Other signs could be:

• Fever.
• Urine with blood
• Anaemia, a condition marked by a low amount of red blood cells.
• High blood pressure

Risk Factors Of Wilms Tumor

There are several elements that could raise the likelihood of developing a Wilms tumour.

• Identifying as Black: Black children in North America and Europe have a slightly higher risk of developing Wilms tumour than children of other races. Children of Asian descent tend to be at a reduced risk than children of other races.
• A family history of Wilms tumour: The likelihood of developing Wilms tumour is increased by having a family history of the condition.

Children with certain birth problems, such as:

• Aniridia: The iris, or coloured component of the eye, does not form at all or only partially in those with aniridia.
• Hemihypertrophy: Hemihypertrophy indicates that one side of the body or a specific area of the body is larger than the other side.

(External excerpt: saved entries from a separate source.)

(* ===== verification/AnonPcap.v ===== *)
(** * Anonymous captures: taxonomy/anonymize_pcap.c

    A capture of WiFi frames is rewritten without the names of networks and without the
    part of the addresses that tells the devices of one maker apart. *)

From S2P Require Import Prelude TaxSignature.
Open Scope Z_scope.

Definition PROBE_RESP : Z := 5.
Definition BEACON : Z := 8.

(** The test stops at the first byte that differs. *)
Fixpoint all_ff (n : nat) (pkt : bytes) (mac : Z) : outcome bool :=
  match n with
  | O => Ret true
  | S n => b ← buf_get pkt mac; if b =? 0xff then all_ff n pkt (mac + 1) else Ret false
  end.
Definition is_broadcast_mac (pkt : bytes) (mac : Z) : outcome bool := all_ff 6 pkt mac.

(** [for (i = 0; i < elen; ++i) ie[i] = 'X';] from [i] on. *)
Fixpoint write_x (n : nat) (pkt : bytes) (ie i : Z) : outcome bytes :=
  match n with
  | O => Ret pkt
  | S n => pkt ← buf_set pkt (ie + i) 88; write_x n pkt ie (i + 1)
  end.
Fixpoint rewrite_ssid (fuel : nat) (pkt : bytes) (ie ie_len : Z) : outcome bytes :=
  match fuel with
  | O => OutOfFuel
  | S fuel =>
      if 2 <=? ie_len then
        id ← buf_get pkt ie;
        elen ← buf_get pkt (ie + 1);
        let ie := ie + 2 in
        let ie_len := ie_len - 2 in
        if ie_len <? elen then Ret pkt
        else
          pkt ← (if (id =? 0) && (0 <? elen) then write_x (Z.to_nat elen) pkt ie 0 else Ret pkt);
          rewrite_ssid fuel pkt (ie + elen) (ie_len - elen)
      else Ret pkt
  end.

(** [mac[3] = mac[4] = mac[5] = 0] *)
Definition clear_device (pkt : bytes) (mac : Z) : outcome bytes :=
  pkt ← buf_set pkt (mac + 5) 0; pkt ← buf_set pkt (mac + 4) 0; buf_set pkt (mac + 3) 0.
Definition clear_unless_broadcast (pkt : bytes) (mac : Z) : outcome bytes :=
  b ← is_broadcast_mac pkt mac; if negb b then clear_device pkt mac else Ret pkt.

Section program.
Context `{!CPlatform}.

(** The elements begin [off] bytes behind the management header's start. *)
Definition rewrite_at (pkt : bytes) (mlme off it_len : Z) : outcome bytes :=
  let ie_len := ulong (Z.of_nat (length pkt) - off - it_len - 4) in
  rewrite_ssid (S (Z.to_nat ie_len)) pkt (mlme + off) ie_len.
Definition rewrite_names (pkt : bytes) (mlme it_len type subtype : Z) : outcome bytes :=
  pkt ← (if (type =? 0) && (subtype =? ASSOC_REQ) then rewrite_at pkt mlme 28 it_len else Ret pkt);
  pkt ← (if (type =? 0) && (subtype =? PROBE_REQ) then rewrite_at pkt mlme 24 it_len else Ret pkt);
  pkt ← (if (type =? 0) && (subtype =? PROBE_RESP) then rewrite_at pkt mlme 36 it_len else Ret pkt);
  if (type =? 0) && (subtype =? BEACON) then rewrite_at pkt mlme 36 it_len else Ret pkt.
Definition anonymize_packet (pkt : bytes) : outcome bytes :=
  it_len ← get_le16 pkt 2;
  let mlme := it_len in
  fc ← get_le16 pkt mlme;
  let type := Z.land (Z.shiftr fc 2) 3 in
  let subtype := Z.land (Z.shiftr fc 4) 15 in
  pkt ← rewrite_names pkt mlme it_len type subtype;
  pkt ← clear_device pkt (mlme + 10);
  pkt ← clear_unless_broadcast pkt (mlme + 4);
  clear_unless_broadcast pkt (mlme + 16).
Fixpoint anonymize (pkts : list bytes) : outcome (list bytes) :=
  match pkts with
  | [] => Ret []
  | pkt :: pkts => pkt ← anonymize_packet pkt; rest ← anonymize pkts; Ret (pkt :: rest)
  end.

(** The output's name, in an array of PATH_MAX bytes. *)
Definition PATH_MAX : Z := 4096.
Definition outfile (filename : bytes) : bytes := printed PATH_MAX (filename ++ lit ".anon").

(** What the system answers: whether the two files open, the limit and the filter are set,
    the packets of the capture, whether its link is a radio's and the output can be
    written, the sizes of both files at the end, and the answer of rename. *)
Record outside := {
  in_opens : bool; out_opens : bool; limits_set : bool; seccomp_set : bool;
  packets : option (list bytes); is_radio : bool; dump_opens : bool; sizes : option (Z * Z); renamed : bool;
}.
(** The status; the file that was opened for writing; the packets written to it, if any
    could be; the renaming, if it was done. *)
Record result := Result {
  exit_status : Z; opened : option bytes; dumped : option (list bytes); moved : option (bytes * bytes);
}.
(** The options are read as in tax_signature.c. *)
Definition main (opts : list tax_opt) (o : outside) : outcome result :=
  match filename_of opts None with
  | None | Some None => Ret (Result 1 None None None)
  | Some (Some filename) =>
      if negb (in_opens o) then Ret (Result 1 None None None)
      else
      let out := outfile filename in
      if negb (out_opens o) then Ret (Result 1 None None None)
      else if negb (limits_set o) then Ret (Result 1 (Some out) None None)
      else if negb (seccomp_set o) then Ret (Result 1 (Some out) None None)
      else match packets o with
      | None => Ret (Result 1 (Some out) None None)
      | Some pkts =>
          if negb (is_radio o) then Ret (Result 1 (Some out) None None)
          else if negb (dump_opens o) then Ret (Result 1 (Some out) None None)
          else
            pkts ← anonymize pkts;
            match sizes o with
            | None => Ret (Result 1 (Some out) (Some pkts) None)
            | Some (in_size, out_size) =>
                if negb (in_size =? out_size) then Ret (Result 1 (Some out) (Some pkts) None)
                else if negb (renamed o) then Ret (Result 1 (Some out) (Some pkts) None)
                else Ret (Result 0 (Some out) (Some pkts) (Some (out, filename)))
            end
      end
  end.
End program.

Wilms tumours can be a part of uncommon disorders, such as:

• The WAGR syndrome: This condition consists of a Wilms tumour, aniridia, genital and urinary system problems, as well as cerebral difficulties.
• The Denys-Drash syndrome: This condition involves male pseudohermaphroditism, kidney dysfunction, and Wilms tumour. A male genitalia may not be obviously masculine in cases of male pseudohermaphroditism.
• Beckwith-Wiedemann disorder: This syndrome, also known as macrosomia, causes children to grow substantially larger than average. This syndrome may result in abnormally formed ears, a huge tongue, large internal organs, and stomach organs that protrude into the base of the umbilical cord.

Diagnosis Of Wilms Tumor

Wilms tumor can be diagnosed with the help of the following methods:

• Taking a family history and doing the following tests could help a doctor identify Wilms's tumour.
• A physical examination: Indicators of a Wilms tumour could be seen by the healthcare professional.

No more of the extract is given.